Une ville, un meublé miteux, le 4 juin 2013...

« Je ne suis pas bien certain d'être tout à fait sûr de l'efficacité de ce plan, Richard. Puisque maintenant c'est Richard. Et moi, c'est quoi, déjà ? Pierre ? »

Celui qui vient de parler a la cinquantaine hiératique et le nez à piquer les gaufrettes.  
Celui qu'il interroge est brun, tout aussi quinqua ; il a l'air un peu contrarié. Normal. Voilà une heure à peine qu'ils sont enfin réunis tous les trois, et pour la cinquième fois au moins depuis leurs retrouvailles, il doit réexpliquer la situation. Il prend son souffle.
« Louis. Toi, c'est Louis. Moi, c'est Richard. Ça, t'as bien retenu, bravo. Et lui, c'est Henri. Et pourquoi ces nouvelles identités ? Parce que, maintenant qu'on est sortis, il s'agit de pas replonger aussi sec. On commence donc par se refaire une virginité patronymique : rien de mieux qu'un nouveau blase pour repartir sur de nouvelles bases. Déjà qu'on est devenus méconnaissables physiquement, et comme qui dirait des quasi-anonymes dans la foule des inconnus, autant profiter de l'aubaine, non ?
— T'appelles ça une aubaine ? Ben moi, je la regrette, ma bedaine. Je me sens presque tout nu. La zonzon, c'est pas bon pour les rondouillards, moi je vous le dis, les gars. »

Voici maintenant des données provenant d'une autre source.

(** * Share allocation and recurring-expense engine of api-sky-solutions

    A shallow embedding of the handlers in [routes/shares.ts],
    [routes/admin.ts], the investor flow, [routes/expenses.ts], the
    [Expense] model hook and the hourly task of [index.ts], together with
    the properties the specification states about them. *)

From Stdlib Require Import ZArith QArith Qround List String Bool Lia.
Import ListNotations.

Local Open Scope Z_scope.

(* ================================================================== *)
(** ** The host [Date] object

    [calculateNextDueDate] only uses [new Date(d)], [getDate]/[setDate],
    [getMonth]/[setMonth] and [getFullYear]/[setFullYear].  A [Date] is its
    time value, a number of milliseconds, here a [Z], or is an Invalid
    Date.  The accessors work on local time; the model takes the host's
    offset to be constant, so that a time value can be read as local civil
    time, and follows the day and month arithmetic of ECMA-262 (Day,
    TimeWithinDay, DayFromYear, YearFromTime, MonthFromTime, DateFromTime,
    MakeDay, MakeDate, TimeClip).  The range check of TimeClip is made on
    that reading, which is exact for a host on UTC and off by the host's
    offset, a few hours in 8.64e15 ms, otherwise. *)

Module JSDate.

Definition msPerDay : Z := 86400000.

Definition Day (t : Z) : Z := t / msPerDay.
Definition TimeWithinDay (t : Z) : Z := t mod msPerDay.

Definition isLeap (y : Z) : bool :=
  ((y mod 4 =? 0) && negb (y mod 100 =? 0)) || (y mod 400 =? 0).

Definition DaysInYear (y : Z) : Z := if isLeap y then 366 else 365.

Definition DayFromYear (y : Z) : Z :=
  365 * (y - 1970) + (y - 1969) / 4 - (y - 1901) / 100 + (y - 1601) / 400.

(** The year of a day number: the largest [y] with [DayFromYear y <= d].
    400 years have 146097 days, which gives an estimate that is off by one
    at most. *)
Definition YearFromDay (d : Z) : Z :=
  let y0 := 1970 + (400 * d) / 146097 in
  if DayFromYear (y0 + 1) <=? d then y0 + 1
  else if DayFromYear y0 <=? d then y0
  else y0 - 1.

Definition YearFromTime (t : Z) : Z := YearFromDay (Day t).

Definition InLeapYear (t : Z) : Z := if isLeap (YearFromTime t) then 1 else 0.

Definition DayWithinYear (t : Z) : Z := Day t - DayFromYear (YearFromTime t).

(** Day number, within its year, of the first day of month [m] (0..11). *)
Definition monthStart (m leap : Z) : Z :=
  if m =? 0 then 0
  else if m =? 1 then 31
  else if m =? 2 then 59 + leap
  else if m =? 3 then 90 + leap
  else if m =? 4 then 120 + leap
  else if m =? 5 then 151 + leap
  else if m =? 6 then 181 + leap
  else if m =? 7 then 212 + leap
  else if m =? 8 then 243 + leap
  else if m =? 9 then 273 + leap
  else if m =? 10 then 304 + leap
  else 334 + leap.

Definition monthOfYearDay (dwy leap : Z) : Z :=
  if dwy <? 31 then 0
  else if dwy <? 59 + leap then 1
  else if dwy <? 90 + leap then 2
  else if dwy <? 120 + leap then 3
  else if dwy <? 151 + leap then 4
  else if dwy <? 181 + leap then 5
  else if dwy <? 212 + leap then 6
  else if dwy <? 243 + leap then 7
  else if dwy <? 273 + leap then 8
  else if dwy <? 304 + leap then 9
  else if dwy <? 334 + leap then 10
  else 11.
(** * dictionaryGenerator: wordlist filtering, padding and case expansion

    A shallow embedding of [dictionaryGenerator.py].  A Python [str] is a
    sequence of Unicode code points, so a string is a [list N]; the bytes of
    the source file are a Rocq [string], decoded as latin-1 (one code point
    per byte).  Python sets are [gset]s, the dictionaries of the program are
    association lists in their insertion order, and the three commands run
    in a small state-and-exception monad over the file contents and the
    terminal. *)

From Stdlib Require Import ZArith NArith Ascii String List Lia.
From stdpp Require Import base option list gmap sets strings.

Open Scope N_scope.
Open Scope list_scope.

(** ** Python strings *)

Module Py.

(** A character ([str] of length one) is its code point. *)
Abbreviation char := N.
Abbreviation str := (list N).

(** [bytes.decode('latin-1')]: every byte is the code point of its value. *)
Definition decode_latin1 (s : string) : str :=
  N_of_ascii <$> list_ascii_of_string s.

(** A string literal of the program (all of them are below U+0100). *)
Definition lit (s : string) : str := decode_latin1 s.

(** [str.isspace] on one character: the Unicode white space. *)
Definition isspace (c : char) : bool :=
  ((9 <=? c) && (c <=? 13)) || ((28 <=? c) && (c <=? 32))
  || (c =? 133) || (c =? 160) || (c =? 5760)
  || ((8192 <=? c) && (c <=? 8202)) || (c =? 8232) || (c =? 8233)
  || (c =? 8239) || (c =? 8287) || (c =? 12288).

Fixpoint lstrip (s : str) : str :=
  match s with
  | [] => []
  | c :: s' => if isspace c then lstrip s' else s
  end.

Definition rstrip (s : str) : str := rev (lstrip (rev s)).

(** [str.strip()] *)
Definition strip (s : str) : str := rstrip (lstrip s).

(** [s.split(sep)] for a separator of one character: one segment more than
    there are separators, empty segments kept. *)
Fixpoint split (sep : char) (s : str) : list str :=
  match s with
  | [] => [[]]
  | c :: s' =>
      if c =? sep then [] :: split sep s'
      else match split sep s' with
           | seg :: segs => (c :: seg) :: segs
           | [] => [[c]]
           end
  end.

(** [sep.join(words)] *)
Fixpoint join (sep : str) (words : list str) : str :=
  match words with
  | [] => []
  | [w] => w
  | w :: ws => w ++ sep ++ join sep ws
  end.

(** [s.replace(old, new)] for [old] of one character: every occurrence. *)
Definition replace (s : str) (old : char) (new : str) : str :=
  flat_map (fun c => if c =? old then new else [c]) s.

(** [old in s] for [old] of one character. *)
Definition contains (s : str) (old : char) : bool :=
  existsb (N.eqb old) s.

(** [char.lower()] on the code points a latin-1 line decodes to; above
    U+00FF, which no word of the program contains, the character is left
    as it is. *)
Definition lower (c : char) : str :=
  if (65 <=? c) && (c <=? 90) then [c + 32]
  else if (192 <=? c) && (c <=? 222) && negb (c =? 215) then [c + 32]
  else [c].

(** [char.upper()] on the same range: the sharp s becomes two letters, the
    micro sign and y with diaeresis leave latin-1. *)
Definition upper (c : char) : str :=
  if (97 <=? c) && (c <=? 122) then [c - 32]
  else if c =? 181 then [924]
  else if c =? 223 then [83; 83]
  else if (224 <=? c) && (c <=? 254) && negb (c =? 247) then [c - 32]
  else if c =? 255 then [376]
  else [c].

(** [itertools.product] over a list of pools, as its documentation
    defines it:
    [result = [[]]; for pool in pools:
       result = [x+[y] for x in result for y in pool]]. *)
Definition product {A} (pools : list (list A)) : list (list A) :=
  fold_left
    (fun result pool => flat_map (fun x => map (fun y => x ++ [y]) pool) result)
    pools [[]].

(** Iterating a string yields its characters, each a string of length one. *)
Definition chars (s : str) : list str := map (fun c => [c]) s.

(** [''.join(t)] *)
Definition concat_str (t : list str) : str := concat t.

(** A dictionary with string keys, in insertion order. *)
Definition dict (V : Type) := list (str * V).

Fixpoint dict_get {V} (d : dict V) (key : str) : option V :=
  match d with
  | [] => None
  | (k, v) :: d' => if decide (k = key) then Some v else dict_get d' key
  end.

End Py.

Import Py.

(** The double quote, written by its code. *)
Definition dquote : str := [34].

(** ** Character tables *)

Definition special_raw : str :=
  lit "!" ++ dquote ++ lit "#$%&\'()*+,-./:;<=>?@[\\]^_`{|}~".

Definition special : str :=
  lit "!" ++ dquote ++ lit "#$%&'()*+,-./:;<=>?@[\]^_`{|}~".

(** [predefined_charsets] of [parse_charset]; the [?s] entry is a raw
    string and keeps its three backslashes. *)
Definition predefined_charsets : dict str :=
  [ (lit "?l", lit "abcdefghijklmnopqrstuvwxyz");
    (lit "?u", lit "ABCDEFGHIJKLMNOPQRSTUVWXYZ");
    (lit "?d", lit "0123456789");
    (lit "?h", lit "0123456789abcdef");
    (lit "?H", lit "0123456789ABCDEF");
    (lit "?s", special_raw);
    (lit "?a", lit "abcdefghijklmnopqrstuvwxyzABCDEFGHIJKLMNOPQRSTUVWXYZ0123456789"
               ++ special) ].

Definition parse_charset (charset : str) : str :=
  match dict_get predefined_charsets charset with
  | Some table => table
  | None => charset
  end.

(** The accent table of the source, code point by code point. *)
Definition accents : str :=
  [195; 161; 195; 169; 195; 173; 195; 179; 195; 186; 195; 129; 195; 137;
   195; 141; 195; 147; 195; 154; 195; 177; 195; 145; 195; 188; 195; 156].

Definition predefined_blacklists : dict str :=
  [ (lit "?l", lit "abcdefghijklmnopqrstuvwxyz");
    (lit "?u", lit "ABCDEFGHIJKLMNOPQRSTUVWXYZ");
    (lit "?d", lit "0123456789");
    (lit "?a", accents);
    (lit "?s", special_raw) ].

(** ** extractWords: the blacklist *)

Definition qmark : char := 63.

(** One turn of [for condition in conditions.split('?')]. *)
Definition blacklist_update (blacklist : gset N) (condition : str) : gset N :=
  match condition with
  | [] => blacklist
  | _ =>
      let key := lit "?" ++ condition in
      match dict_get predefined_blacklists key with
      | Some table => blacklist ∪ list_to_set table
      | None => blacklist ∪ list_to_set condition
      end
  end.

Definition build_blacklist (conditions : str) : gset N :=
  match conditions with
  | [] => ∅
  | _ => fold_left blacklist_update (split qmark conditions) ∅
  end.

(** ** extractWords: the loop over the lines *)

Record lengths := {
  max_length : option Z;
  exact_length : option Z;
  min_length : option Z
}.

Definition length_rejected (a : lengths) (word_length : Z) : bool :=
  (match max_length a with Some n => (word_length >? n)%Z | None => false end)
  || (match exact_length a with
      | Some n => negb (word_length =? n)%Z
      | None => false
      end)
  || (match min_length a with Some n => (word_length <? n)%Z | None => false end).

Definition blacklisted (blacklist : gset N) (word : str) : bool :=
  negb (bool_decide (blacklist = ∅))
  && existsb (fun c => bool_decide (c ∈ blacklist)) word.

Definition extract_line (a : lengths) (blacklist : gset N)
    (filtered_words : list str) (line : string) : list str :=
  let word := strip (decode_latin1 line) in
  let word_length := Z.of_nat (length word) in
  if length_rejected a word_length then filtered_words
  else if blacklisted blacklist word then filtered_words
  else filtered_words ++ [word].

Definition extract_lines_with (a : lengths) (blacklist : gset N)
    (lines : list string) : list str :=
  fold_left (extract_line a blacklist) lines [].

Definition extract_lines (a : lengths) (conditions : str)
    (lines : list string) : list str :=
  extract_lines_with a (build_blacklist conditions) lines.

(** ** generateDictionary: padding one word *)

(** The body of [for line in f] once the line is stripped.  The characters
    of [padding] are strings of length one, joined by [''.join]. *)
Definition pad_word (max_length : Z) (charset : str) (prepend : bool)
    (generated_words : list str) (word : str) : list str :=
  if (Z.of_nat (length word) =? max_length)%Z then generated_words ++ [word]
  else if (Z.of_nat (length word) <? max_length)%Z then
    let padding_length := (max_length - Z.of_nat (length word))%Z in
    fold_left
      (fun generated_words padding =>
         let new_word :=
           if prepend then concat_str padding ++ word
           else word ++ concat_str padding in
         generated_words ++ [new_word])
      (product (repeat (chars charset) (Z.to_nat padding_length)))
      generated_words
  else generated_words.

Definition pad_lines (max_length : Z) (charset : str) (prepend : bool)
    (lines : list string) : list str :=
  fold_left
    (fun generated_words line =>
       pad_word max_length charset prepend generated_words
         (strip (decode_latin1 line)))
    lines [].

(** ** generateCombinatory: case variants and substitutions *)

Definition ord (a : ascii) : char := N_of_ascii a.

Definition substitutions : list (char * list str) :=
  [ (ord "a", [lit "4"; lit "@"]);
    (ord "b", [lit "8"]);
    (ord "c", [lit "<"; lit "("]);
    (ord "e", [lit "3"]);
    (ord "g", [lit "6"; lit "9"]);
    (ord "i", [lit "1"; lit "!"]);
    (ord "l", [lit "1"; lit "|"]);
    (ord "o", [lit "0"]);
    (ord "s", [lit "5"; lit "$"]);
    (ord "t", [lit "7"; lit "+"]);
    (ord "z", [lit "2"]) ].

(** [set(''.join(c) for c in itertools.product(
       *[(char.lower(), char.upper()) for char in word]))] *)
Definition case_combos (word : str) : gset str :=
  list_to_set
    (concat_str <$> product ((fun char => [lower char; upper char]) <$> word)).

(** [substitutions_combos] after the loop over [substitutions.items()].
    It starts as [set(combo)], the set of the characters of [combo]. *)
Definition substitutions_combos (combo : str) : gset str :=
  fold_left
    (fun acc '(char, subs) =>
       if contains combo char then
         fold_left (fun acc sub => acc ∪ {[ replace combo char sub ]}) subs acc
       else acc)
    substitutions (list_to_set (chars combo)).

(** The body of [for line in f] once the line is stripped.  Python leaves
    the order in which a set is iterated open; the order of its [elements]
    stands for it, and what is said of the lines written is said up to
    their order. *)
Definition combinatory_word (extended : bool)
    (generated_words : list str) (word : str) : list str :=
  let combos := case_combos word in
  let generated_words := generated_words ++ elements combos in
  if extended then
    fold_left
      (fun generated_words combo =>
         generated_words ++ elements (substitutions_combos combo))
      (elements combos) generated_words
  else generated_words.

Definition combinatory_lines (extended : bool) (lines : list string)
    : list str :=
  fold_left
    (fun generated_words line =>
       combinatory_word extended generated_words (strip (decode_latin1 line)))
    lines [].

(** ** Files, the terminal and exceptions *)

Inductive exception :=
  | FileNotFoundError
  | UnicodeEncodeError
  | OtherException (what : string).

(** The three [print] calls of each command. *)
Inductive message :=
  | SavedTo (what output : string)
  | NotFound (file : string)
  | ErrorOccurred (e : exception).

(** What the operating system answers: [read_lines path] is what opening
    [path] for reading and iterating over its lines gives, [append_raises
    path] the exception that opening [path] in append mode raises, if any. *)
Record os := {
  read_lines : string → exception + list string;
  append_raises : string → option exception
}.

(** The contents of the files written so far (a path maps to nothing when
    there is no such file) and the lines printed. *)
Record state := {
  files : gmap string string;
  stdout : list message
}.

Definition M (A : Type) : Type := state → (exception + A) * state.

#[global] Instance M_ret : MRet M := fun A x σ => (inr x, σ).

#[global] Instance M_bind : MBind M := fun A B k m σ =>
  match m σ with
  | (inl e, σ') => (inl e, σ')
  | (inr x, σ') => k x σ'
  end.

(** [try: body except ...: handler] *)
Definition try_except {A} (body : M A) (handler : exception → M A) : M A :=
  fun σ =>
    match body σ with
    | (inl e, σ') => handler e σ'
    | r => r
    end.

Definition print (m : message) : M unit :=
  fun σ => (inr (), {| files := files σ; stdout := stdout σ ++ [m] |}).

(** [str.encode('latin-1')] *)
Definition encode_latin1 (text : str) : exception + string :=
  if forallb (fun c => c <? 256) text
  then inr (string_of_list_ascii (ascii_of_N <$> text))
  else inl UnicodeEncodeError.

Definition newline : str := [10].

Section Commands.

Variable sys : os.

Lui, c'est celui qui n'avait encore rien dit. Il a tout de l'ancien gros, il flotte dans un costume à carreaux auquel il manque les poches, qui ont préféré trouver refuge sous ses yeux.
« La prison, c'est bon pour personne, Henri. Mais regarde-toi : t'as gagné une silhouette d'athlète et rasé ta barbe hirsute. Louis a laissé ses grands airs au vestiaire. Quant à moi, j'en ai profité pour remplacer mon bandeau par un œil de verre tout neuf. C'est pas dur, je me demande même si c'est pas grâce à lui que j'ai eu ces visions de toutes ces richesses qui nous attendaient à la sortie.
— Ouais, ben en attendant, moi, ce que je vois surtout, c'est que tu te prends pour notre chef à tous les trois.
— Tss, Tss, Tss, Louis... Te voilà devenu bien mesquin. Je suis sorti avant vous, et j'ai eu le temps de cogiter, et de tout préparer, c'est tout. Bon. Je vous passe le projet en revue encore une fois. Ecoutez et regardez. »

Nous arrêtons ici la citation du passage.